How to Identify and Protect Yourself from Carbon Monoxide (CO)

What is Carbon Monoxide and why should householders be concerned?

CO is not detectable by humans. It is a gas with no odour or colour, which is produced as a result of burning carbon fuels. It can be fatally poisonous. CO can be found in the fumes from burning fuels such as petrol, charcoal, coal, or kerosene; or from typical household appliances such as wood stoves, coal or gas fires, gas cookers and gas boilers. The danger arises when these appliances have been incorrectly calibrated, used incorrectly, or where faults or poor performance are ignored. In addition, danger occurs when the fumes are burned in small, inadequately ventilated spaces.

Why does CO kill?

Normally, red blood cells circulate oxygen through the body for healthy tissue regeneration. When we breathe air saturated with CO, the red cells lose their ability to take up oxygen, resulting in tissue damage and death.

What are the symptoms of Carbon Monoxide poisoning?

Symptoms can be insidious over a period of time, which is why CO is sometimes referred to as the ‘silent killer’. People may experience feelings of lethargy, or complain of symptoms such as headaches and nausea and assume that they are just feeling tired or ‘run-down’. Other symptoms include confusion, dizziness, and shortness of breath and chest pain. The symptoms may be difficult to recognise, especially if the person is already suffering from other health conditions, is elderly or alcohol dependent.

Some people are particularly at risk from CO poisoning

These groups include the elderly, babies, immune suppressed individuals or people with existing heart disease, respiratory problems or anaemia. In addition, individuals who may be forced through circumstance to sleep in unregulated buildings or sub-standard accommodation, where their safety is not considered to be a priority by the owners of the property.

Information from shows that there are over 50 deaths in the UK each year due to CO poisoning and around 200 people each year become seriously ill.
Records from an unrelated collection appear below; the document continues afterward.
(** A healthy commit of events the audit tables accept. *)
Lemma CommitBatch_accepts db t events : db_wf db -> tenant_exists t = true -> text_ok t = true ->
  Forall (fun e => acceptable e = true) events ->
  (forall x e, x ∈ db_events db -> e ∈ events -> ev_ID x = ev_ID e -> ev_TenantID x = t) ->
  db_seq db + Z.of_nat (length events) <= int64_max ->
  exists out db', CommitBatch (Repository0 := pg_repository tenant_exists healthy) db t events = (Ok out, db')
    /\ map ev_ID out = map ev_ID events /\ forall e, e ∈ events -> ev_ID e ∈ map ev_ID (chain (db_events db') t).
Proof.
  intros Hwf Htx Htt Hacc Hown Hseq.
  destruct (append_succeeds tenant_exists db t events Hwf Htx Htt Hacc Hown Hseq) as (out & db' & Happ).
  assert (Hmd : Forall (fun e => md_ok e = true) events) by (eapply Forall_impl; [exact Hacc|]; intros e; apply acceptable_md).
  destruct (CommitBatch_extends (H := pg_repository tenant_exists healthy) (H0 := pg_spec tenant_exists healthy) db t events Hwf Hmd) as [_ Ho].
  assert (Hcb : CommitBatch (Repository0 := pg_repository tenant_exists healthy) db t events = (Ok out, db')).
  { unfold CommitBatch. destruct events as [|e es]; [|exact Happ]. cbn in Happ |- *. exact Happ. }
  rw Hcb in Ho. exists out, db'. split; [done|]. exact (Ho out eq_refl).
Qed.

Lemma MarkCommitted_healthy dbnow id rid ids q : forallb text_ok ids = true ->
  MarkCommitted healthy dbnow id rid ids q = (Ok tt, map_receipt rid (commit_receipt dbnow ids) (map_outbox (has_id id) (mark_done dbnow) q)).
Proof. intros Ht. unfold MarkCommitted, o_tx, o_exec, mbind, otx_bind. cbn [fails healthy]. by rw Ht. Qed.

Lemma acceptable_ids events : Forall (fun e => acceptable e = true) events -> forallb text_ok (map ev_ID events) = true.
Proof.
  intros Hacc. apply forallb_Forall, Forall_fmap. eapply Forall_impl; [exact Hacc|]. intros e. unfold acceptable.
  intros [[[[[[Ht _]%andb_prop _]%andb_prop _]%andb_prop _]%andb_prop _]%andb_prop _]%andb_prop. cbn in Ht. by apply andb_prop in Ht as [? _].
Qed.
How to prevent CO poisoning happening in your home or your car

  • Get an annual gas safety check and have your gas appliances serviced at the same time, always using an engineer with Gas Safe Register accreditation to service and install gas appliances. These can be found on Which? Local, or the Gas Safe Register website.
  • Any oil, coal or wood appliances should also be checked annually.
  • Keep exterior flues free from blockages.
  • Gas boilers should not be fitted in unvented cupboards.
  • Working chimneys should also be inspected and swept annually.
  • Check internal and external pipework to and from your appliances to ensure that all joint seals remain tight, especially after frosts.
  • Never cook on an outdoor charcoal or gas barbeque inside the home, or a shed, or cabin/summerhouse.
  • Similarly, never use a portable gas stove indoors.
  • Check the exhaust on the car and as soon as you hear any untoward noises from that area, get it examined by a qualified mechanic.
  • Never run the engine when the car is sitting in the garage, unless the garage door is open.
  • Be aware that if anyone in the family suffers from vague symptoms which seem to worsen when at home but get better when at work, out in the fresh air, or on holiday, you may have a CO leak in the home.

Most importantly

Get an audible CO alarm which conforms to EN 50291 and is marked with the British Standard’s Kite mark and don’t leave it in a cupboard. The noise it makes could save your life, especially if it is activated whilst you are sleeping.

If the alarm is activated, switch off appliances, open doors and windows and move out of the building into a ventilated area, preferably outdoors. Call the Gas Safety Advice Line on 0800 300 363 for advice. If symptoms are experienced, immediate medical attention is vital. In the meantime stay safe and continue to be vigilant and follow safety advice.